Records from a data collection:
(** One assignment, applied to a world whose fields are known. *)
Ltac assign :=
  match goal with
  | |- context [?f ?w] =>
      match type of w with World => idtac end;
      is_base w;
      match type of (f w) with World => idtac end;
      first
        [ rewrite (setStatus_eq _ w)
        | rewrite (persistDrafts_eq w)
        | rewrite (settleDraft_eq _ w)
        | rewrite (absorbRemoteState_eq _ w)
        | let t := eval cbv beta delta
                     [withDrafts withStatus withIdleTimer withLocalPersistTimer
                      withFlushing withNeedsTrailingFlush withDestroyed
                      withStorageArea withNowMs withTasks withNextTask emit
                      suspend finish] in (f w) in
          progress change (f w) with t ];
      cbv zeta; fields
  end.

Ltac norm := autounfold with blocks; cbv zeta; fields; repeat assign.

Ltac split_world :=
  match goal with
  | |- context [match ?c with Some _ => _ | None => ?b end] =>
      is_var c; match type of b with World => destruct c eqn:? end
  | |- context [match ?c with [] => ?a | _ :: _  => _ end] =>
      is_var c; match type of a with World => destruct c eqn:? end
  | |- context [if ?c then ?a else ?b] =>
      match type of a with World => is_base a; is_base b; destruct c eqn:? end
  | |- context [match ?c with Some _ => _ | None => ?b end] =>
      match type of b with World => is_base b; destruct c eqn:? end
  | |- context [match ?c with [] => ?a | _ :: _  => _ end] =>
      match type of a with World => is_base a; destruct c eqn:? end
  end.

(** ** Tearing down *)

Lemma destroyed_step w ev : destroyed w = true -> destroyed (step w ev) = true.
Proof.
  intros H. destruct ev; unfold step, scheduleTypeSave.
  all: try (destruct (getTask task (tasks w)) as [[] | ]; try destruct reply).
  all: norm; repeat (split_world; norm); congruence.
Qed.

Lemma destroyed_run evs : forall w,
  destroyed w = true -> destroyed (run w evs) = true.
Proof.
  induction evs as [ | ev evs IH]; intros w H; simpl; auto.
  apply IH. now apply destroyed_step.
Qed.
(** The mathematical integer [truncate(x)] of a finite number. *)
Definition truncate (x : number) : Z :=
  match x with
  | S754_finite s m e =>
      cond_Zopp s (if 0 <=? e then Z.shiftl (Zpos m) e
                   else Z.shiftr (Zpos m) (- e))
  | _ => 0
  end.

(** [ToUint16], as [String.fromCharCode] applies it. *)
Definition ToUint16 (x : number) : Z :=
  match x with
  | S754_finite _ _ _ => (truncate x) mod 65536
  | _ => 0
  end.

(** Truthiness of a number: [NaN], [+0] and [-0] are falsy. *)
Definition truthy (x : number) : bool :=
  match x with
  | S754_nan | S754_zero _ => false
  | _ => true
  end.

End JSNumber.
Export JSNumber.

(** ** Strings *)

Module JSString.

(** Decimal digits of a natural number, without leading zeros. *)
Definition decimal (z : Z) : string :=
  NilZero.string_of_uint (N.to_uint (Z.to_N z)).

Fixpoint repeat_char (c : ascii) (n : nat) : string :=
  match n with
  | O => EmptyString
  | S n' => String c (repeat_char c n')
  end.

Definition zeros (n : Z) : string := repeat_char "0"%char (Z.to_nat n).

(** [s.padStart(len, "0")] with a one-character filler. *)
Definition padStart (len : nat) (fill : ascii) (s : string) : string :=
  append (repeat_char fill (len - String.length s)) s.

(** [s.slice(0, n)] for a non-negative [n]. *)
Definition slice0 (n : nat) (s : string) : string := substring 0 n s.

(** [String.fromCharCode(c)]: one code unit, [ToUint16 c].  A draw of
    magnitude below 1 gives a letter code between 39 and 90, and [NaN]
    gives 0, so the unit is a byte; larger units are reduced modulo 256. *)
Definition fromCharCode (c : number) : string :=
  String (ascii_of_N (Z.to_N (ToUint16 c))) EmptyString.

Definition number_eqb (x y : number) : bool :=
  match x, y with
  | S754_zero a, S754_zero b => Bool.eqb a b
  | S754_infinity a, S754_infinity b => Bool.eqb a b
  | S754_nan, S754_nan => true
  | S754_finite a m e, S754_finite b m' e' =>
      Bool.eqb a b && Pos.eqb m m' && Z.eqb e e'
  | _, _ => false
  end.

(** The number nearest to the ratio [a / b] of two positive integers: what
    reading a decimal numeral yields. *)
Definition ofRatio (a b : Z) : number :=
  match a, b with
  | Zpos pa, Zpos pb => div (S754_finite false pa 0) (S754_finite false pb 0)
  | _, _ => S754_zero false
  end.

(** [Number::toString] in radix 10.  For a positive finite [x] the
    language asks for integers [n], [k], [s] with [10^(k-1) <= s < 10^k],
    [s * 10^(n-k)] a numeral that reads back as [x], [k] as small as
    possible and, among several [s], the one nearest to [x]. *)
Section ShortestDigits.
Variables (x : number) (N D : Z).   (* x = N / D exactly *)

Fixpoint below_one (fuel : nat) (N' : Z) (n : Z) : Z :=
  match fuel with
  | O => n
  | S f => if D <=? N' then n else below_one f (10 * N') (n - 1)
  end.

Definition decade : Z :=
  if D <=? N then Z.of_nat (String.length (decimal (N / D)))
  else below_one 400 (10 * N) 0.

WHAT THIS TASK INVOLVES: Nothing but the lines from the one with "(10 * N') (n - 1)" through the last line of the data should appear; print them exactly.

EXERCISE ANSWER:
  | S f => if D <=? N' then n else below_one f (10 * N') (n - 1)
  end.

Definition decade : Z :=
  if D <=? N then Z.of_nat (String.length (decimal (N / D)))
  else below_one 400 (10 * N) 0.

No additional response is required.